How sad he sounded. It was as if he had seen something confirmed that he did not quite believe. And to think how that name had struck her when Ellie said it in the final weeks of fever and delirium. “Stella in the coffin.”

He was looking off towards the front of the house, and when she followed his gaze, she saw the high gable of the third floor with its twin chimneys floating against the sky, and the glint of the moon or the stars, she didn’t know which, in the square windows high up there, in the room where the man had died, and where Antha had fled Carlotta. All the way down past those iron porches she had fallen—all the way down to the flagstones, before her cranium cracked on the flagstones, and the soft tissue of the brain was crushed, the blood oozing out of it.

She pressed herself more closely against Michael. She locked her hands behind his back, resting her weight against him.
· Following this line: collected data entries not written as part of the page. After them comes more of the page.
(* ===== verification/Memcached.v ===== *)
(** The memcached backend, [lib/externram/memcached/externRAMClientImpl.cc]: pages are
    stored under the hexadecimal text of their address, in a namespace of their process.

    The library libmemcached, with the servers behind it, is a parameter; [MemcachedLaws]
    states what the theorems use of its documentation.  A block the library allocates and
    the method frees is a value here.  The waits between attempts are left out. *)
From S2P Require Import Prelude Text Config MonitorStats Os ExternRam.

Definition KEYSTR_LEN : nat := 12.

Inductive memcached_return_t : Set :=
| MEMCACHED_SUCCESS
| MEMCACHED_NOTFOUND
| MEMCACHED_SERVER_MEMORY_ALLOCATION_FAILURE
| MEMCACHED_SERVER_TEMPORARILY_DISABLED
| MEMCACHED_OTHER (code : Z).
#[export] Instance memcached_return_eq_dec : EqDecision memcached_return_t.
Proof. solve_decision. Defined.

Abbreviation value := (list Byte.byte) (only parsing).

Class Libmemcached := {
  mc : Type;
  memcached_pool : text -> mc -> ptr * mc;
  memcached_pool_pop : ptr -> mc -> (ptr * memcached_return_t) * mc;
  memcached_pool_push : ptr -> ptr -> mc -> mc;
  memcached_pool_destroy : ptr -> mc -> mc;
  memcached_set : ptr -> text -> value -> mc -> memcached_return_t * mc;
  (** The value, [None] for a null pointer. *)
  memcached_get : ptr -> text -> mc -> (option value * memcached_return_t) * mc;
  memcached_mget : ptr -> list text -> mc -> memcached_return_t * mc;
  (** The next value of the last [memcached_mget], with its key. *)
  memcached_fetch : ptr -> mc -> (option (text * value) * memcached_return_t) * mc;
  memcached_delete : ptr -> text -> mc -> memcached_return_t * mc
}.

(** An object of the class.  A byte of a block of [hashcodeStrings] that was never
    written is [None]. *)
Record mc_client := McClient {
  myClient : ptr;
  myClient_write : ptr;
  myClient_multiread : ptr;
  hashcodeStrings : list (list (option Z))
}.

(** The globals of the file, the objects, and the library. *)
Record mc_state `{Libmemcached} := McState {
  mc_lib : mc;
  locator : text;
  pool : ptr;
  pool_write : ptr;
  pool_multiread : ptr;
  mc_objs : gmap ptr mc_client
}.
Arguments McState {_} _ _ _ _ _ _.

(** [sprintf(block, "%lx", hashcode)]: the digits and a zero. *)
Definition sprintf_block (hashcode : Z) (block : list (option Z)) : outcome (list (option Z)) :=
  let s := print_lx hashcode ++ [0] in
  if decide (length s <= length block)%nat then Ok ((Some <$> s) ++ drop (length s) block) else UB OutOfBounds.
(** The first [KEYSTR_LEN] bytes of a block, as a key of [key_lengths]. *)
Definition block_key (block : list (option Z)) : outcome text :=
  match mapM id (take KEYSTR_LEN block) with Some s => Ok s | None => UB Uninitialised end.
(** [sprintf] into an array of [room] characters. *)
Definition key_text (room : nat) (hashcode : Z) : outcome text :=
  let s := print_lx hashcode in if decide (length s < room)%nat then Ok s else UB OutOfBounds.

Section externRAMClientImpl.
Context `{OSI : OS} `{LM : Libmemcached} `{F : BuildFlags}.

Abbreviation mcs := (mc_state * sys)%type (only parsing).

Definition lib {A} (f : mc -> A * mc) : M mcs A := fun es =>
  let '(a, l) := f (mc_lib es.1) in
  Ok (a, (McState l (locator es.1) (pool es.1) (pool_write es.1) (pool_multiread es.1) (mc_objs es.1), es.2)).
Definition mc_sys {A} (m : M sys A) : M mcs A := zoom snd (fun s es => (es.1, s)) m.
Definition obj (c : ptr) : M mcs mc_client := fun es =>
  match mc_objs es.1 !! c with Some o => Ok (o, es) | None => UB NullDeref end.
Definition set_obj (c : ptr) (o : mc_client) : M mcs unit := mmod (fun es =>
  (McState (mc_lib es.1) (locator es.1) (pool es.1) (pool_write es.1) (pool_multiread es.1) (<[c := o]> (mc_objs es.1)), es.2)).

(** ** Construction and destruction *)

(** [locatorStr] has room for 200 bytes. *)
Definition locator_of (config : text) (upid : Z) : text :=
  take 199 (config ++ txt " --HASH-WITH-NAMESPACE --NAMESPACE=" ++ [34] ++ print_u upid ++ [34]).

(** A connection from a new pool. *)
Definition connect_pool : M mcs (ptr * ptr) :=
  l ← mgets (fun es => locator es.1);
  p ← lib (memcached_pool l);
  '(c, rc) ← lib (memcached_pool_pop p);
  mwhen (negb (bool_decide (rc = MEMCACHED_SUCCESS))) (mc_sys sys_log_err);;
  mret (p, c).

Definition mc_create (config : string) (upid : Z) : M mcs ptr :=
  mmod (fun es => (McState (mc_lib es.1) (locator_of (txt config) upid) (pool es.1) (pool_write es.1)
                     (pool_multiread es.1) (mc_objs es.1), es.2));;
  '(p, c) ← connect_pool;
  '(pw, cw) ← (if THREADED_WRITE_TO_EXTERNRAM then connect_pool else mgets (fun es => (pool_write es.1, NULL)));
  '(pm, cm) ← (if THREADED_PREFETCH then connect_pool else mgets (fun es => (pool_multiread es.1, NULL)));
  this ← mgets (fun es => fresh_ptr (mc_objs es.1));
  mmod (fun es =>
    (McState (mc_lib es.1) (locator es.1) p pw pm
       (<[this := McClient c cw cm (replicate (Z.to_nat MAX_MULTI_READ) (replicate (KEYSTR_LEN + 1) None))]> (mc_objs es.1)), es.2));;
  mret this.

(** The destructor: every connection goes back to [pool]. *)
Definition mc_destroy (c : ptr) : M mcs unit :=
  o ← obj c;
  p ← mgets (fun es => pool es.1);
  lib (fun l => (tt, memcached_pool_push p (myClient o) l));;
  mwhen THREADED_WRITE_TO_EXTERNRAM (lib (fun l => (tt, memcached_pool_push p (myClient_write o) l)));;
  mwhen THREADED_PREFETCH (lib (fun l => (tt, memcached_pool_push p (myClient_multiread o) l)));;
  lib (fun l => (tt, memcached_pool_destroy p l));;
  pw ← mgets (fun es => pool_write es.1);
  mwhen THREADED_WRITE_TO_EXTERNRAM (lib (fun l => (tt, memcached_pool_destroy pw l)));;
  pm ← mgets (fun es => pool_multiread es.1);
  mwhen THREADED_PREFETCH (lib (fun l => (tt, memcached_pool_destroy pm l)));;
  mmod (fun es => (McState (mc_lib es.1) (locator es.1) (pool es.1) (pool_write es.1) (pool_multiread es.1)
                     (delete c (mc_objs es.1)), es.2)).

(** ** One page *)

(** [size] bytes of the buffer. *)
Definition load_bytes (p : ptr) (size : Z) : M mcs value :=
  pg ← mc_sys (sys_load p);
  if decide (size <= Z.of_nat (length pg)) then mret (take (Z.to_nat size) pg) else mub OutOfBounds.
(** [memcpy] to the start of the buffer. *)
Definition store_bytes (p : ptr) (v : value) : M mcs unit :=
  if decide (v = []) then mret tt
  else
    pg ← mc_sys (sys_load p);
    if decide (length v <= length pg)%nat then mc_sys (sys_store p (v ++ drop (length v) pg)) else mub OutOfBounds.

(** [write]: a server that is full or down is asked again. *)
Fixpoint mc_write_loop (fuel : nat) (client : ptr) (key : text) (v : value) (data : ptr) : M mcs (ptr * Z) :=
  rc ← lib (memcached_set client key v);
  match rc with
  | MEMCACHED_SERVER_MEMORY_ALLOCATION_FAILURE | MEMCACHED_SERVER_TEMPORARILY_DISABLED =>
      match fuel with O => mub OutOfFuel | S fuel => mc_write_loop fuel client key v data end
  | MEMCACHED_SUCCESS => mret (data, 0)
  | _ => mc_sys sys_log_err;; mret (NULL, -1)
  end.
Definition mc_write (fuel : nat) (c : ptr) (hashcode : Z) (data : ptr) (size : Z) : M mcs (ptr * Z) :=
  o ← obj c;
  let client := if THREADED_WRITE_TO_EXTERNRAM then myClient_write o else myClient o in
  key ← mlift (key_text (KEYSTR_LEN + 1) hashcode);
  v ← load_bytes data size;
  mc_write_loop fuel client key v data.

Definition mc_read (c : ptr) (hashcode : Z) (recvBuf : ptr) : M mcs (Z * ptr) :=
  o ← obj c;
  key ← mlift (key_text 20 hashcode);
  '(buf, error) ← lib (memcached_get (myClient o) key);
  let v := default [] buf in
  mwhen (bool_decide (error = MEMCACHED_SUCCESS)) (store_bytes recvBuf v);;
  mret (s32 (Z.of_nat (length v)), recvBuf).

(** [remove] ends without a [return]. *)
Fixpoint mc_remove_loop (fuel : nat) (client : ptr) (key : text) : M mcs unit :=
  rc ← lib (memcached_delete client key);
  match rc with
  | MEMCACHED_SERVER_MEMORY_ALLOCATION_FAILURE | MEMCACHED_SERVER_TEMPORARILY_DISABLED =>
      match fuel with O => mub OutOfFuel | S fuel => mc_remove_loop fuel client key end
  | MEMCACHED_SUCCESS => mret tt
  | _ => mc_sys sys_log_err
  end.
Definition mc_remove (fuel : nat) (c : ptr) (hashcode : Z) : M mcs Z :=
  o ← obj c;
  key ← mlift (key_text 20 hashcode);
  mc_remove_loop fuel (myClient o) key;;
  mub MissingReturn.

(** ** Several pages *)

Fixpoint mc_multiWrite (fuel : nat) (c : ptr) (pages : list (Z * ptr * Z)) : M mcs (bool * Z * list ptr) :=
  match pages with
  | [] => mret (false, 0, [])
  | (key, data, len) :: pages =>
      '(ret_addr, read_err) ← mc_write fuel c key data len;
      '(should_free, err, datas) ← mc_multiWrite fuel c pages;
      (** a later error overwrites an earlier one *)
      mret ((negb (bool_decide (ret_addr = NULL)) || should_free)%bool,
            (if (err =? 0) && (read_err <? 0) then read_err else err), data :: datas)
  end.

(** [buildHashStrings]: the first blocks, one for each key. *)
Fixpoint buildHashStrings (hashcodes : list Z) (blocks : list (list (option Z))) : outcome (list (list (option Z))) :=
  match hashcodes, blocks with
  | [], _ => Ok blocks
  | _ :: _, [] => UB OutOfBounds
  | h :: hs, b :: bs =>
      match sprintf_block h b with
      | Ok b => match buildHashStrings hs bs with Ok bs => Ok (b :: bs) | UB f => UB f | Blocked => Blocked end
      | UB f => UB f
      | Blocked => Blocked
      end
  end.
Fixpoint block_keys (blocks : list (list (option Z))) : outcome (list text) :=
  match blocks with
  | [] => Ok []
  | b :: bs =>
      match block_key b, block_keys bs with
      | Ok k, Ok ks => Ok (k :: ks)
      | UB f, _ => UB f
      | _, UB f => UB f
      | _, _ => Blocked
      end
  end.

Definition mread_client (o : mc_client) : ptr := if THREADED_PREFETCH then myClient_multiread o else myClient o.

Definition mc_multiRead_top (c : ptr) (hashcodes : list Z) : M mcs unit :=
  o ← obj c;
  blocks ← mlift (buildHashStrings hashcodes (hashcodeStrings o));
  set_obj c (McClient (myClient o) (myClient_write o) (myClient_multiread o) blocks);;
  keys ← mlift (block_keys (take (length hashcodes) blocks));
  error ← lib (memcached_mget (mread_client o) keys);
  mwhen (negb (bool_decide (error = MEMCACHED_SUCCESS))) (mc_sys sys_log_err).

(** The loop of [multiRead_bottom]: the next value goes to the next buffer, whatever
    its key. *)
Fixpoint mread_loop (fuel : nat) (o : mc_client) (recvBufs : list ptr) (i : nat) (lengths : list Z) : M mcs (list Z) :=
  '(r, rc) ← lib (memcached_fetch (mread_client o));
  match r with
  | None => mret lengths
  | Some (return_key, v) =>
      if decide (rc = MEMCACHED_SUCCESS) then
        match recvBufs !! i with
        | None => mc_sys sys_log_err;; mret lengths
        | Some buf =>
            let expected := take (length return_key) (default [] (hashcodeStrings o !! i)) in
            mwhen (negb (bool_decide (expected = Some <$> return_key))) (mc_sys sys_log_err);;
            let len := s32 (Z.of_nat (length v)) in
            store_bytes buf v;;
            match fuel with O => mub OutOfFuel | S fuel => mread_loop fuel o recvBufs (S i) (<[i := len]> lengths) end
        end
      else
        mc_sys sys_log_err;;
        match fuel with O => mub OutOfFuel | S fuel => mread_loop fuel o recvBufs (S i) lengths end
  end.
Definition mc_multiRead_bottom (fuel : nat) (c : ptr) (recvBufs : list ptr) : M mcs (list Z) :=
  o ← obj c;
  mread_loop fuel o recvBufs 0 (replicate (length recvBufs) 0).

Definition mc_multiRead (fuel : nat) (c : ptr) (pages : list (Z * ptr * Z)) : M mcs (Z * list (ptr * Z)) :=
  recvBufs ← mmapM (fun _ => mc_sys sys_malloc) pages;
  mc_multiRead_top c (req_key <$> pages);;
  lengths ← mc_multiRead_bottom fuel c recvBufs;
  mret (0, zip recvBufs lengths).

#[local] Instance Memcached (fuel : nat) : ExternRAM := {
  ext := mc_state;
  create := mc_create;
  write := mc_write fuel;
  multiWrite := mc_multiWrite fuel;
  read := mc_read;
  multiRead := mc_multiRead fuel;
  read_top c key v := mc_multiRead_top c [key];
  read_bottom c key v := lengths ← mc_multiRead_bottom fuel c [v]; mret (default 0 (head lengths), v);
  multiRead_top c pages := mc_multiRead_top c (req_key <$> pages);; mret ((fun kpl => (kpl.1.2, kpl.2)) <$> pages);
  multiRead_bottom c pages :=
    lengths ← mc_multiRead_bottom fuel c (req_buf <$> pages);
    mret (0, zip (req_buf <$> pages) lengths);
  remove := mc_remove fuel;
  (** Not overridden: the methods of the base class. *)
  isFull c key := o ← obj c; mret false;
  isFullAll c := o ← obj c; mret false;
  getUsage c := o ← obj c; mub MissingReturn
}.
End externRAMClientImpl.

(** * The library's documentation *)

Definition temporary (rc : memcached_return_t) : bool :=
  bool_decide (rc = MEMCACHED_SERVER_MEMORY_ALLOCATION_FAILURE \/ rc = MEMCACHED_SERVER_TEMPORARILY_DISABLED).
She looked straight up at the pale sky and its few scattered yet vivid stars, and then the memory of the old woman came back again, and it was like the evil cloud wouldn’t let go of her. She thought of the look on the old woman’s face as she’d died. She thought of the words. And the face of her mother in the casket, slumbering forever on white satin.

“What is it, darlin’?” he asked. A low rumble from his chest.

She pressed her face against his shirt. She started to shiver as she had been doing on and off all night, and when she felt his arms come down tighter and almost hard, she loved it.

The frogs were singing here, that loud grinding woodland
song, and far away a bird cried in the night. Impossible to believe that streets lay near at hand, and that people lived beyond the trees, that the distant tiny yellow lights twinkling here and there through the glossy leaves were the lights of other people’s houses.

“I love you, Michael,” she whispered. “I do. I love you.”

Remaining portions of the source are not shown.